### INPUT DATA:

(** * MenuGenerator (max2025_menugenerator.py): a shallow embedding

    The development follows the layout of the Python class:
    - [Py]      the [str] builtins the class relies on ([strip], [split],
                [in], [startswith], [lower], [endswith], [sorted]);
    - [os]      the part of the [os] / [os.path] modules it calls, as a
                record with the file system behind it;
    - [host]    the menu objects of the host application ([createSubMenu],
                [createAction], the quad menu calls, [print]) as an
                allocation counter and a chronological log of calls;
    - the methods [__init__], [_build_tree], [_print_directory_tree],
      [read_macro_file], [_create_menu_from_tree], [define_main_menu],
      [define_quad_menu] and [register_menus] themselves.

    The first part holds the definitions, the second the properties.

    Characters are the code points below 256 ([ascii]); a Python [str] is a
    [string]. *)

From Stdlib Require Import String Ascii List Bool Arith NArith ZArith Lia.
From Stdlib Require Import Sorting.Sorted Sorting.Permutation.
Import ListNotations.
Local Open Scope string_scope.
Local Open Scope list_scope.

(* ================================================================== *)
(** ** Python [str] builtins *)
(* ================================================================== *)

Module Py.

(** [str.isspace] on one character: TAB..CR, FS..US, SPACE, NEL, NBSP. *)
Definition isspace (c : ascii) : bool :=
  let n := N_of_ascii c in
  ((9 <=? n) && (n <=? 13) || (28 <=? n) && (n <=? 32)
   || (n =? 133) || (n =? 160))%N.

### WHAT THE TASK REQUIRES:
The full set of records is to be written out once more, word for word.

### ANSWER SPACE:
(** * MenuGenerator (max2025_menugenerator.py): a shallow embedding

    The development follows the layout of the Python class:
    - [Py]      the [str] builtins the class relies on ([strip], [split],
                [in], [startswith], [lower], [endswith], [sorted]);
    - [os]      the part of the [os] / [os.path] modules it calls, as a
                record with the file system behind it;
    - [host]    the menu objects of the host application ([createSubMenu],
                [createAction], the quad menu calls, [print]) as an
                allocation counter and a chronological log of calls;
    - the methods [__init__], [_build_tree], [_print_directory_tree],
      [read_macro_file], [_create_menu_from_tree], [define_main_menu],
      [define_quad_menu] and [register_menus] themselves.

    The first part holds the definitions, the second the properties.

    Characters are the code points below 256 ([ascii]); a Python [str] is a
    [string]. *)

From Stdlib Require Import String Ascii List Bool Arith NArith ZArith Lia.
From Stdlib Require Import Sorting.Sorted Sorting.Permutation.
Import ListNotations.
Local Open Scope string_scope.
Local Open Scope list_scope.

(* ================================================================== *)
(** ** Python [str] builtins *)
(* ================================================================== *)

Module Py.

(** [str.isspace] on one character: TAB..CR, FS..US, SPACE, NEL, NBSP. *)
Definition isspace (c : ascii) : bool :=
  let n := N_of_ascii c in
  ((9 <=? n) && (n <=? 13) || (28 <=? n) && (n <=? 32)
   || (n =? 133) || (n =? 160))%N.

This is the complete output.